* _TASK PROMPT_: Look below for the line containing "(** The defaults of [src/src/config.py]. *)"; from there through the line containing "Definition aligned_size : nat", both lines included, please set down each line exactly and nothing else.

Collected data entries:

(* ===== verification/Input.v ===== *)
(** * Inputs and the random input generator

    The classes [Input] and [InputTaint] of [src/src/interfaces.py] and
    [RandomInputGenerator] of [src/src/input_generator.py].

    An [Input] is a numpy array of 64-bit words.  It holds [data_size] words
    of data (main region, assist region, registers) followed by padding up to
    [aligned_size]; numpy allocates it without initialising it, so the words
    of the [k]-th allocation are a parameter [alloc k].  A store of a Python
    integer outside [0, 2^64) raises [OverflowError]. *)

From S2P Require Import Prelude.

Open Scope Z_scope.

(** The three region sizes of the configuration, in bytes. *)
Record regions := mkRegions {
  input_main_region_size : nat;
  input_assist_region_size : nat;
  input_register_region_size : nat
}.

(** The defaults of [src/src/config.py]. *)
Definition default_regions : regions := mkRegions 4096 4096 64.

(** ** Input *)

Record Input := mkInput { in_words : list Z; in_seed : Z }.

#[export] Instance Input_eq_dec : EqDecision Input.
Proof. solve_decision. Defined.

Section layout.
Context (r : regions).

Definition data_size : nat :=
  (input_main_region_size r + input_assist_region_size r + input_register_region_size r) `div` 8.

(** [(4096 - register_region) // 8] is floor division on integers. *)
Definition aligned_size : nat :=
  Z.to_nat (Z.of_nat data_size + (4096 - Z.of_nat (input_register_region_size r)) / 8).

(** [Input.register_start] *)
Definition register_start : nat :=
  (data_size - input_register_region_size r `div` 8)%nat.

(** [InputTaint]: its size and its [register_start]. *)
Definition taint_size : nat :=
  (input_main_region_size r + input_assist_region_size r + input_register_region_size r) `div` 8.
Definition taint_register_start : nat :=
  (input_main_region_size r + input_assist_region_size r) `div` 8.

(** [Input()]: the words numpy found in memory, seed 0. *)
Definition new_Input (mem : nat → Z) : Input :=
  mkInput ((λ i, mem i mod 2 ^ 64) <$> seq 0 aligned_size) 0.

(** [list(self[self.register_start:self.data_size - 1])] *)
Definition get_registers (i : Input) : list Z :=
  take (data_size - 1 - register_start) (drop register_start (in_words i)).

(** [self.tobytes()] *)
Definition tobytes (i : Input) : list Z :=
  mjoin ((λ w, le_bytes 8 w) <$> in_words i).

(** [np.frombuffer(b, dtype=np.uint64)] *)
Fixpoint frombuffer (fuel : nat) (b : list Z) : result (list Z) :=
  match fuel, b with
  | _, [] => Ok []
  | O, _ => Raise ValueError
  | S fuel, b =>
      if (length b <? 8)%nat then Raise ValueError
      else ws ← frombuffer fuel (drop 8 b); Ok (le_value (take 8 b) :: ws)
  end.

(** [Input.from_bytes(b, seed)]; [np.copyto] broadcasts a single word. *)
Definition from_bytes (b : list Z) (seed : Z) : result Input :=
  ws ← frombuffer (length b) b;
  if (length ws =? aligned_size)%nat then Ok (mkInput ws seed)
  else match ws with
       | [w] => Ok (mkInput (replicate aligned_size w) seed)
       | _ => Raise ValueError
       end.

(** [input_[i] = v] with a Python integer [v]. *)
Definition set_word (ws : list Z) (i : nat) (v : Z) : result (list Z) :=
  if negb ((0 <=? v) && (v <? 2 ^ 64)) then Raise OverflowError
  else if (i <? length ws)%nat then Ok (<[i := v]> ws) else Raise IndexError.

(** ** RandomInputGenerator *)

Definition POW32 : Z := 2 ^ 32.

Section generator.
Context (input_gen_entropy_bits : nat).

Definition input_mask : Z := 2 ^ (Z.of_nat input_gen_entropy_bits mod 33) - 1.

Definition lcg_step (randint : Z) : Z :=
  ((randint * 2891336453) mod POW32 + 54321) mod POW32.

Definition masked_rvalue (randint : Z) : Z :=
  Z.shiftl (Z.land (Z.lxor randint (Z.shiftr randint 16)) input_mask) 6.

(** One turn of the data loop of [_generate_one]. *)
Definition generate_word (i : nat) (st : list Z * Z) : result (list Z * Z) :=
  let r1 := lcg_step st.2 in
  ws ← set_word st.1 i (Z.shiftl (masked_rvalue r1) 32);
  let r2 := lcg_step r1 in
  w ← from_option IndexError (ws !! i);
  ws' ← set_word ws i ((w + masked_rvalue r2) mod 2 ^ 64);
  Ok (ws', r2).

(** [input_[-i - 1] = input_[-i - 1] % POW32] *)
Definition truncate_word (i : nat) (ws : list Z) : result (list Z) :=
  k ← from_option IndexError (py_pos (length ws) (- Z.of_nat i - 1));
  w ← from_option IndexError (ws !! k);
  set_word ws k (w mod POW32).

Definition _generate_one (mem : nat → Z) (seed : Z) : result (Input * Z) :=
  let input_ := new_Input mem in
  '(ws, randint) ← for_each generate_word (seq 0 data_size) (in_words input_, seed);
  ws' ← for_each truncate_word (seq 0 (input_register_region_size r `div` 8)) ws;
  Ok (mkInput ws' seed, randint).

(** [generate(seed, count)]; [rnd] is the draw of [random.randint] for seed 0,
    [k] the number of the first allocation. *)
Fixpoint generate_loop (alloc : nat → nat → Z) (k : nat) (count : nat) (seed : Z)
    : result (list Input) :=
  match count with
  | O => Ok []
  | S count =>
      '(input_, seed') ← _generate_one (alloc k) seed;
      rest ← generate_loop alloc (S k) count seed';
      Ok (input_ :: rest)
  end.

Definition generate (alloc : nat → nat → Z) (rnd : Z) (seed : Z) (count : nat)
    : result (list Input) :=
  generate_loop alloc 0 count (if seed =? 0 then rnd else seed).

(** [if taint[j]: new_input[j] = input_[j]] for [j] below [data_size]. *)
Definition copy_tainted (input_ : Input) (taint : list bool) (j : nat) (ws : list Z)
    : result (list Z) :=
  t ← from_option IndexError (taint !! j);
  if t : bool then
    w ← from_option IndexError (in_words input_ !! j); set_word ws j w
  else Ok ws.

Fixpoint extend_loop (alloc : nat → nat → Z) (k : nat) (inputs : list Input)
    (taints : list (list bool)) (seed : Z) : result (list Input) :=
  match inputs, taints with
  | [], _ => Ok []
  | _ :: _, [] => Raise IndexError
  | input_ :: inputs, taint :: taints =>
      '(new_input, seed') ← _generate_one (alloc k) seed;
      ws ← for_each (copy_tainted input_ taint) (seq 0 data_size) (in_words new_input);
      rest ← extend_loop alloc (S k) inputs taints seed';
      Ok (mkInput ws (in_seed new_input) :: rest)
  end.

Definition extend_equivalence_classes (alloc : nat → nat → Z) (inputs : list Input)
    (taints : list (list bool)) : result (list Input) :=
  if negb (length inputs =? length taints)%nat then Raise PlainException
  else
    last_input ← from_option IndexError (last inputs);
    '(_, seed) ← _generate_one (alloc O) (in_seed last_input);
    extend_loop alloc 1 inputs taints seed.

(** [parse_existing_input]: the list of byte strings a pickle holds. *)
Definition parse_existing_input (obj : list (list Z)) : result (list Input) :=
  mapM (λ p : nat * list Z, from_bytes p.2 (Z.of_nat p.1)) (imap pair obj).
End generator.
End layout.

* _RESPONSE BOX_:
(** The defaults of [src/src/config.py]. *)
Definition default_regions : regions := mkRegions 4096 4096 64.

(** ** Input *)

Record Input := mkInput { in_words : list Z; in_seed : Z }.

#[export] Instance Input_eq_dec : EqDecision Input.
Proof. solve_decision. Defined.

Section layout.
Context (r : regions).

Definition data_size : nat :=
  (input_main_region_size r + input_assist_region_size r + input_register_region_size r) `div` 8.

(** [(4096 - register_region) // 8] is floor division on integers. *)
Definition aligned_size : nat :=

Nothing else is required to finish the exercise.